Les regards s’étaient tournés aussi vers les possessions de la Russie méridionale, où se rencontrent de vastes pâturages et de nombreux troupeaux de moutons. Dans ces contrées, on ne sait utiliser que là peau, les toisons, le suif des animaux abattus. Tout le surplus, la chair, les tendons, les os, etc. ; est abandonné en pure perte. Ici encore le manque de moyens de conservation économique dont l’efficacité fût certaine venait entraver l’exécution du projet. En effet, une fâcheuse alternative se présentait toujours : le seul procédé de conservation, dont les bons résultats fussent assurés, c’était la méthode d’Appert perfectionnée, telle que nous l’avons précédemment décrite. Il fallait, pour que l’opération fût économique, expédier les préparations dans des vases en fer-blanc d’une contenance telle qu’on parvint à diminuer les frais résultant de la valeur de l’enveloppe en raison des quantités y contenues. Il y avait donc tout intérêt à employer les plus grands vases possibles ; mais d’un autre côté la facilité de la distribution où de la consommation, en un mot de la vente aux lieux d’arrivée, exigeait que cette distribution pût s’effectuer en petites quantités consommables immédiatement par un deux ou trois individus ; sinon, on se trouvait exposé à ne pouvoir placer les produits que dans les établissemens publics renfermant un nombreux personnel. C’était restreindre beaucoup le débouché et manquer le but principal ; qui devait être de mettre à la portée du plus grand nombre un complément précieux de l’alimentation économique des populations laborieuses. Il semblait impossible d’échapper au fatal dilemme : si l’on expédiait des préparations volumineuses, le débouché était compromis, et le but principal manqué ; si l’on employait des vases d’une faible contenance, appropriés aux exigences naturelles des consommateurs, la valeur totale des enveloppes rendait les préparations trop dispendieuses. On ne pouvait sortir de cette impasse sans quitter les voies connues ; il fallait, en un mot, ajouter aux inventions acquises une invention nouvelle.
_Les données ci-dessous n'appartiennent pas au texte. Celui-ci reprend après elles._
(* ===== verification/Response.v ===== *)
(** * Responses

    Model of [http_server/src/chttp_server_response.c] without deferred
    responses: the builder that a handler fills with headers and a body, and
    its serialisation as an HTTP/1 message.

    A C string is the list of its bytes without the terminator; the header
    storage, whose strings are never overwritten, is the number of its bytes in
    use.  The body buffer is its capacity, 0 for [NULL], and the bytes that
    were copied into it; a retained buffer is its bytes.  The functions of a
    body source and of its cleanup are opaque numbers.  What an operation does
    outside the builder is in [world]: the buffer budget of the server, and the
    cleanups that were called. *)

From S2P Require Import Prelude Decimal HpackBuffer Router Http1Parser ServerBuffer.

Module Response.
Import Decimal HpackBuffer Router Http1Parser ServerBuffer.

(** ** Data *)

Record chttp_body_source := {
  bs_read : Z;
  bs_content_length : Z;
  bs_content_length_known : bool;
}.

Record world := {
  w_budget : budget;
  w_cleanups : list (Z * salts_status);
}.

Record chttp_server_response_builder := {
  rb_headers : list (list Z * list Z);
  rb_header_capacity : Z;
  rb_header_storage_capacity : Z;
  rb_header_storage_used : Z;
  rb_header_wire_bytes : Z;
  rb_body : list Z;
  rb_body_capacity : Z;
  rb_retained_body : option (list Z);
  rb_body_limit : Z;
  rb_source_capacity : Z;
  rb_body_size : Z;
  rb_source_transferred : Z;
  rb_status_code : Z;
  rb_body_source : option chttp_body_source;
  rb_source_cleanup : option Z;
  rb_replied : bool;
  rb_source_enabled : bool;
  rb_deferred : bool;
}.

#[export] Instance eta_builder : Eta chttp_server_response_builder :=
  fun b => Build_chttp_server_response_builder (rb_headers b) (rb_header_capacity b)
    (rb_header_storage_capacity b) (rb_header_storage_used b) (rb_header_wire_bytes b) (rb_body b)
    (rb_body_capacity b) (rb_retained_body b) (rb_body_limit b) (rb_source_capacity b) (rb_body_size b)
    (rb_source_transferred b) (rb_status_code b) (rb_body_source b) (rb_source_cleanup b) (rb_replied b)
    (rb_source_enabled b) (rb_deferred b).
#[export] Instance set_rb_headers : Setter rb_headers. Proof. mk_setter. Defined.
#[export] Instance set_rb_header_storage_used : Setter rb_header_storage_used. Proof. mk_setter. Defined.
#[export] Instance set_rb_header_wire_bytes : Setter rb_header_wire_bytes. Proof. mk_setter. Defined.
#[export] Instance set_rb_body : Setter rb_body. Proof. mk_setter. Defined.
#[export] Instance set_rb_body_capacity : Setter rb_body_capacity. Proof. mk_setter. Defined.
#[export] Instance set_rb_retained_body : Setter rb_retained_body. Proof. mk_setter. Defined.
#[export] Instance set_rb_body_size : Setter rb_body_size. Proof. mk_setter. Defined.
#[export] Instance set_rb_source_transferred : Setter rb_source_transferred. Proof. mk_setter. Defined.
#[export] Instance set_rb_status_code : Setter rb_status_code. Proof. mk_setter. Defined.
#[export] Instance set_rb_body_source : Setter rb_body_source. Proof. mk_setter. Defined.
#[export] Instance set_rb_source_cleanup : Setter rb_source_cleanup. Proof. mk_setter. Defined.
#[export] Instance set_rb_replied : Setter rb_replied. Proof. mk_setter. Defined.
#[export] Instance set_rb_source_enabled : Setter rb_source_enabled. Proof. mk_setter. Defined.
#[export] Instance set_rb_deferred : Setter rb_deferred. Proof. mk_setter. Defined.

(** The limits of [chttp_server_config] that a builder takes over. *)
Record response_config := {
  max_response_header_count : Z;
  max_response_header_bytes : Z;
  max_response_body_bytes : Z;
  max_buffered_response_body_bytes : Z;
}.

(** ** Strings *)

Definition chttp_server_response_ascii_equal (left right : list Z) : bool :=
  bytes_eqb (map ascii_lower left) (map ascii_lower right).

Definition token_char (ch : Z) : bool :=
  ((48 <=? ch) && (ch <=? 57)) || ((65 <=? ch) && (ch <=? 90)) || ((97 <=? ch) && (ch <=? 122)) ||
  existsb (Z.eqb ch) (bytes_of "!#$%&'*+-.^_`|~").

Definition chttp_server_response_token (value : list Z) : bool :=
  negb (zlen value =? 0) && forallb token_char value.

Definition value_char (ch : Z) : bool := negb (((ch <? 32) && negb (ch =? TAB)) || (ch =? 127)).

Definition chttp_server_response_value (value : list Z) : bool := forallb value_char value.

(** ** The life of a builder *)

(** The copy itself is the string. *)
Definition chttp_server_response_storage_copy (b : chttp_server_response_builder) (value : list Z) :
    chttp_server_response_builder * salts_status :=
  let size := zlen value + 1 in
  if (rb_header_storage_capacity b <? rb_header_storage_used b) ||
     (rb_header_storage_capacity b - rb_header_storage_used b <? size) then (b, SALTS_ENOBUFS)
  else (b <| rb_header_storage_used := rb_header_storage_used b + size |>, SALTS_OK).

Definition chttp_server_response_builder_close_source (w : world) (b : chttp_server_response_builder)
    (status : salts_status) : world * chttp_server_response_builder :=
  if negb (rb_source_enabled b) then (w, b)
  else
    let cleanup := rb_source_cleanup b in
    (match cleanup with
     | Some f => {| w_budget := w_budget w; w_cleanups := w_cleanups w ++ [(f, status)] |}
     | None => w
     end,
     b <| rb_source_enabled := false |> <| rb_body_source := None |> <| rb_source_cleanup := None |>).

Definition chttp_server_response_builder_release_retained_body (b : chttp_server_response_builder) :
    chttp_server_response_builder := b <| rb_retained_body := None |>.

Definition release_body (w : world) (b : chttp_server_response_builder) : world :=
  {| w_budget := chttp_server_buffer_release (w_budget w)
                   (if rb_body_capacity b =? 0 then None else Some (rb_body_capacity b));
     w_cleanups := w_cleanups w |}.

Definition chttp_server_response_builder_reset (w : world) (b : chttp_server_response_builder) :
    world * chttp_server_response_builder :=
  let '(w, b) := chttp_server_response_builder_close_source w b SALTS_ECANCELED in
  let b := chttp_server_response_builder_release_retained_body b in
  (release_body w b,
   b <| rb_body := [] |> <| rb_body_capacity := 0 |> <| rb_headers := [] |>
     <| rb_header_storage_used := 0 |> <| rb_header_wire_bytes := 0 |> <| rb_body_size := 0 |>
     <| rb_source_transferred := 0 |> <| rb_status_code := 0 |> <| rb_replied := false |>
     <| rb_deferred := false |>).

Definition builder_zero : chttp_server_response_builder :=
  {| rb_headers := []; rb_header_capacity := 0; rb_header_storage_capacity := 0;
     rb_header_storage_used := 0; rb_header_wire_bytes := 0; rb_body := []; rb_body_capacity := 0;
     rb_retained_body := None; rb_body_limit := 0; rb_source_capacity := 0; rb_body_size := 0;
     rb_source_transferred := 0; rb_status_code := 0; rb_body_source := None;
     rb_source_cleanup := None; rb_replied := false; rb_source_enabled := false; rb_deferred := false |}.

(** [sizeof(chttp_header)] with eight-byte pointers. *)
Definition sizeof_header : Z := 16.

(** On a builder that is zero. *)
Definition chttp_server_response_builder_init {alloc : Allocator} (config : response_config) :
    outcome chttp_server_response_builder :=
  if (max_response_header_count config =? 0) || (max_response_header_bytes config =? 0) ||
     (max_response_body_bytes config =? 0) || (max_buffered_response_body_bytes config =? 0)
  then Err SALTS_EINVAL
  else if SIZE_MAX / sizeof_header <? max_response_header_count config then Err SALTS_ERANGE
  else if negb (malloc_ok (max_response_header_count config * sizeof_header)) ||
          negb (malloc_ok (max_response_header_bytes config)) then Err SALTS_ENOMEM
  else
    Ok {| rb_headers := []; rb_header_capacity := max_response_header_count config;
          rb_header_storage_capacity := max_response_header_bytes config;
          rb_header_storage_used := 0; rb_header_wire_bytes := 0; rb_body := []; rb_body_capacity := 0;
          rb_retained_body := None; rb_body_limit := max_buffered_response_body_bytes config;
          rb_source_capacity := max_response_body_bytes config; rb_body_size := 0;
          rb_source_transferred := 0; rb_status_code := 0; rb_body_source := None;
          rb_source_cleanup := None; rb_replied := false; rb_source_enabled := false;
          rb_deferred := false |}.

Definition chttp_server_response_builder_destroy (w : world) (b : chttp_server_response_builder) :
    world * chttp_server_response_builder :=
  let '(w, b) := chttp_server_response_builder_close_source w b SALTS_ECANCELED in
  let b := chttp_server_response_builder_release_retained_body b in
  (release_body w b, builder_zero).

(** ** Headers *)

(** The headers that the server writes itself. *)
Definition reserved_header (name : list Z) : bool :=
  chttp_server_response_ascii_equal name (bytes_of "Content-Length") ||
  chttp_server_response_ascii_equal name (bytes_of "Connection") ||
  chttp_server_response_ascii_equal name (bytes_of "Transfer-Encoding") ||
  chttp_server_response_ascii_equal name (bytes_of "Upgrade") ||
  chttp_server_response_ascii_equal name (bytes_of "Sec-WebSocket-Accept") ||
  chttp_server_response_ascii_equal name (bytes_of "Sec-WebSocket-Extensions").

Definition wire_size (h : list Z * list Z) : Z := zlen h.1 + zlen h.2 + 4.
Les choses en étaient là lorsqu’un habile manufacturier, qui déjà était parvenu à surmonter de plus grands obstacles en mettant à flot la belle industrie, plusieurs fois transformée, de la dessiccation des produits alimentaires extraits des végétaux, M. Cholet, imagina le nouveau système de conservation, transport et distribution des viandes et d’application utile des produits accessoires, tendons, os, sang, intestins et substance cornée. Ce système complet renferme des moyens connus et garantis par une longue expérience. L’inventeur y ajoute plusieurs dispositions nouvelles, propres à réduire les frais généraux ou le prix coûtant, et de nature à faciliter la distribution en petites parts sans augmenter la dépense nécessitée par les vases.